In this way, the fine powder, which has been classified by the centrifugal classification action of the separator and has reached the desired fine particle size, is sent to the next step via the discharge pipe 22. On the other hand, coarse powder that does not reach the fine particle size slides down the inner surface of the separator and accumulates near the flap 15f whose upper end is rotatably supported on the skirt 15e fixed to the side wall of the supply pipe 16, and due to the action of gravity. While pushing this flap 15f away, it slides down the inner surface of the lower chute 15g and falls onto the upper surface of the rotary table 3.

As the table 3 rotates, the force in the table rotation direction applied to the pressure frame 6 via the crushing roller is counteracted by the engagement of the leaf spring 17j2 and the protrusion 17, and the pressure frame 6 is prevented from engaging. A stop is made.

In addition, because of this locking method, once the rotary table 3 is stopped, the pressure frame 6 can be closed without any special operation.
The vertical position can be easily adjusted.

Of course, after this adjustment is completed, the crusher can be operated by simply rotating the rotary table 3 again.

In addition, since the protrusion 17k contacts the leaf spring 17Il in this manner, the effect that the contact between the pressure frame 6 and the casing 1 side when the pressure frame 6 is locked is M21 is achieved.

In the above embodiment, the type of separator is a fixed movable vane type centrifugal type, but a rotor type rotating type may be adopted.

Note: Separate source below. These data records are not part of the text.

(** ** No payload is lost *)

(** C2: along any history of publications, claims, renewals, acknowledgements,
    releases and deferred retries at increasing times, in which any operation
    may have been cut off after any number of its writes, the copies of a
    payload (in the ready list, or in a reservation whose acknowledgement is
    not on record) never number fewer than those at the start and those
    published, less those acknowledged by the holder of a current reservation. *)
Theorem queue_no_loss `{RedisLuaLaws} (lease_ms t0 : Z) (evs : list event) (st : redis) (p : string) :
  envelopes_ok st → ordered t0 evs →
  copies t0 p st + all_published p evs ≤
    copies (last_time t0 evs) p (history lease_ms evs st) + all_acknowledged lease_ms p evs st.
Proof. intros Hok Ho. by apply history_copies. Qed.

(** A claim that is cut off between reserving and taking, a second claim after
    the first has expired, and the acknowledgement of that one. *)
Definition sample_events : list event :=
  [mkEvent 100 (Publish "job") None; mkEvent 100 (Claim "a") (Some 3); mkEvent 200 (Claim "b") None;
   mkEvent 210 (Ack "b") None; mkEvent 300 (Claim "c") None].

Lemma queue_no_loss_witness :
  copies 0 "job" empty_store + all_published "job" sample_events ≤
    copies (last_time 0 sample_events) "job" (history 50 sample_events empty_store) +
    all_acknowledged 50 "job" sample_events empty_store ∧
  all_published "job" sample_events = 1 ∧
  copies (last_time 0 sample_events) "job" (history 50 sample_events empty_store) = 1.
Proof.
  split; [|split; vm_compute; reflexivity].
  apply (queue_no_loss 50 0 sample_events empty_store "job" empty_envelopes_ok). simpl. lia.
Defined.

(** ** Fencing *)

(** What the holder of a current reservation can do, and that of an expired one cannot. *)
Lemma reservation_accepted `{RedisLuaLaws} q started now d st e :
  String.eqb (d_token d) "" = false → (0 < Milliseconds (lease q))%Z →
  envelopes_ok (purge now st) → outcomes (purge now st) !! d_token d = None →
  reserved now (purge now st) (d_token d) = Some e →
  reserved now (purge now st) (d_token d) = Some e ∧
  visibility (renew q started now d st).2 !! d_token d = Some (now + Milliseconds (lease q))%Z ∧
  (release now d st).1 = inr () ∧ (acknowledge now d st).1 = inr ().
Proof.
  intros Htok Hlease Hok Hout Hres. split_and!; [done|..].
  - unfold renew, renew_script. rewrite Htok, (proj2 (Z.leb_gt _ _) Hlease), Hres. simpl. by rewrite lookup_insert_eq.
  - unfold release, release_script. rewrite Htok, Hres. apply reserved_Some in Hres as [Hi _].
    rewrite (valid_envelope_ok e) by by apply (Hok (d_token d)). done.
  - unfold acknowledge, ack_script. rewrite Htok, Hout. cbn [live_outcome orb Z.leb]. unfold ack_reserved. cbn [r_st].
    by rewrite Hres.
Qed.

Lemma reservation_refused `{RedisLua} q started now d st :
  String.eqb (d_token d) "" = false → (0 < Milliseconds (lease q))%Z →
  live_outcome now (outcomes (purge now st) !! d_token d) = false →
  reserved now (purge now st) (d_token d) = None →
  renew q started now d st = (inl ErrDeliveryLeaseLost, purge now st) ∧
  release now d st = (inl ErrDeliveryLeaseLost, purge now st) ∧
  acknowledge now d st = (inl ErrDeliveryLeaseLost, purge now st) ∧
  ∀ new delay, r_log (defer_script now (d_token d) new delay st).2 = [] ∧
    ∀ op vs, script_code op (defer_script now (d_token d) new delay st).1 ≠ inr (1%Z, vs).
Proof.
  intros Htok Hlease Hout Hres. split_and!.
  - unfold renew, renew_script. rewrite Htok, (proj2 (Z.leb_gt _ _) Hlease), Hres. done.
  - unfold release, release_script. rewrite Htok, Hres. done.
  - unfold acknowledge, ack_script. rewrite Htok, Hout. unfold ack_reserved. cbn [r_st]. rewrite Hres. done.
  - intros new delay. unfold defer_script. rewrite Htok, Hres. by repeat case_match.
Qed.

(** C16: a claim's reservation is honoured exactly until its deadline. After a
    claim has delivered a token, let any other operations run, each of them
    whole or cut off after any of its writes (claims that take the payload over
    included), none of which uses this token. While the lease lasts the
    reservation is in place with the envelope that was delivered: it can be
    renewed, released and acknowledged. From the deadline on, whether or not
    another client has taken the payload over, the holder is told that the
    lease is lost and writes nothing: it can neither renew, release nor
    acknowledge, and a deferred retry does not succeed either. *)
Theorem queue_fencing `{RedisLuaLaws} (q : reliableQueue) (lease_ms t0 started now deadline : Z) (d : reliableDelivery)
    (e : string) (st : redis) (r : run) (evs : list event) :
  envelopes_ok st →
  claim_script t0 (d_token d) (Milliseconds (lease q)) key_ttl_ms st = (inr (delivered (d_token d) e t0 deadline), r) →
  ordered t0 evs → Forall (λ ev, ¬ names (d_token d) (ev_op ev)) evs → (last_time t0 evs <= now)%Z →
  let st' := history lease_ms evs (r_st r) in
  if (now <? t0 + Milliseconds (lease q))%Z then
    reserved now (purge now st') (d_token d) = Some e ∧
    visibility (renew q started now d st').2 !! d_token d = Some (now + Milliseconds (lease q))%Z ∧
    (release now d st').1 = inr () ∧ (acknowledge now d st').1 = inr ()
  else
    renew q started now d st' = (inl ErrDeliveryLeaseLost, purge now st') ∧
    release now d st' = (inl ErrDeliveryLeaseLost, purge now st') ∧
    acknowledge now d st' = (inl ErrDeliveryLeaseLost, purge now st') ∧
    ∀ new delay, r_log (defer_script now (d_token d) new delay st').2 = [] ∧
      ∀ op vs, script_code op (defer_script now (d_token d) new delay st').1 ≠ inr (1%Z, vs).
Proof.
  intros Hok Hcl Ho Hn Hle st'. destruct (claim_held _ _ _ _ _ _ _ Hok Hcl) as (Hh & Htok & Hlease).
  apply (held_history lease_ms _ _ _ evs) in Hh; [|done..]. apply (held_purge _ _ _ _ now) in Hh; [|done].
  fold st' in Hh. pose proof (held_reserved _ _ _ _ _ Hh) as Hres. apply String.eqb_neq in Htok.
  destruct (now <? t0 + Milliseconds (lease q))%Z.
  - apply reservation_accepted; try done; apply Hh.
  - apply reservation_refused; try done. by rewrite (h_outcome _ _ _ _ _ Hh).
Qed.

(** A reservation of "b" that has expired at 250. *)
Definition sample_store : redis := history 50 (take 3 sample_events) empty_store.
Lemma sample_envelopes_ok : envelopes_ok sample_store.
Proof.
  apply (history_copies 50 (take 3 sample_events) empty_store "" 0); [exact empty_envelopes_ok|simpl; lia].
Qed.
Lemma sample_start_ok : envelopes_ok (history 50 (take 2 sample_events) empty_store).
Proof.
  apply (history_copies 50 (take 2 sample_events) empty_store "" 0); [exact empty_envelopes_ok|simpl; lia].
Qed.
Definition sample_delivery : reliableDelivery := mkDelivery "b" "job" 0 200 250 250.

(** Another claim finds nothing, and the holder comes back in time. A claim by
    "c" after the deadline takes the payload over, and the holder is refused. *)
Definition sample_others : list event := [mkEvent 210 (Publish "other") None; mkEvent 220 (Claim "c") (Some 2)].
Definition sample_takeover : list event := [mkEvent 255 (Claim "c") None].

Lemma sample_claim_b :
  claim_script 200 "b" 50 key_ttl_ms (history 50 (take 2 sample_events) empty_store)
  = (inr (delivered "b" (envelope 0 "job") 200 250), (claim_script 200 "b" 50 key_ttl_ms (history 50 (take 2 sample_events) empty_store)).2).
Proof. vm_compute. reflexivity. Qed.

Lemma queue_fencing_witness :
  (acknowledge 240 sample_delivery (history 50 sample_others sample_store)).1 = inr () ∧
  renew (mkQueue 50000000) 0 260 sample_delivery (history 50 sample_takeover sample_store)
  = (inl ErrDeliveryLeaseLost, purge 260 (history 50 sample_takeover sample_store)).
Proof.
  split.
  - apply (queue_fencing (mkQueue 50000000) 50 200 0 240 250 sample_delivery (envelope 0 "job")
      (history 50 (take 2 sample_events) empty_store) _ sample_others sample_start_ok sample_claim_b);
      [simpl; lia|repeat (constructor; [intros Hx; by simpl in Hx|]); constructor|simpl; lia].
  - apply (queue_fencing (mkQueue 50000000) 50 200 0 260 250 sample_delivery (envelope 0 "job")
      (history 50 (take 2 sample_events) empty_store) _ sample_takeover sample_start_ok sample_claim_b);
      [simpl; lia|repeat (constructor; [intros Hx; by simpl in Hx|]); constructor|simpl; lia].
Defined.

In addition, the rotary table liner is not a flat type,
The grinding roller may be of an inclined type or a dish type, and the corresponding crushing roller may be changed to a type that is compatible with these types.

[Effects of the Invention] As is clear from the above description, the present invention locks a pressure frame in a vertical crusher by engagement of a protrusion and a leaf spring, and the pressure frame Adjustment can be performed extremely easily, and effects such as reduction in equipment configuration cost and ease of maintenance management of the vertical crusher can be obtained. Furthermore, contact between the pressure frame side and the casing side is buffered, and vibrations and the like are also reduced.

[Brief explanation of drawings]

FIG. 1 is a general sectional view showing an embodiment of a vertical crusher according to the present invention, and FIG. 2 is a sectional view taken along line II-II in FIG. 1. 1... Vertical crusher, 3... Rotary table,
4... Grinding roller, 6... Pressure frame, 14...
・Annular space part, 17k...Protrusion, 17J2・
...Plate spring. Figure 1

Claims (1)

[Claims] In a crusher that includes a rotary table in a casing, a plurality of crushing rollers arranged on the rotary table, and a pressure frame that connects the plurality of crushing rollers to each other, one of the inner surface of the casing and the outer surface of the pressure frame. A vertical crusher characterized in that a plate spring is provided protrudingly on one side and a protrusion is provided on the other side, and the protrusion is engaged with the plate spring to lock the pressure frame to the casing.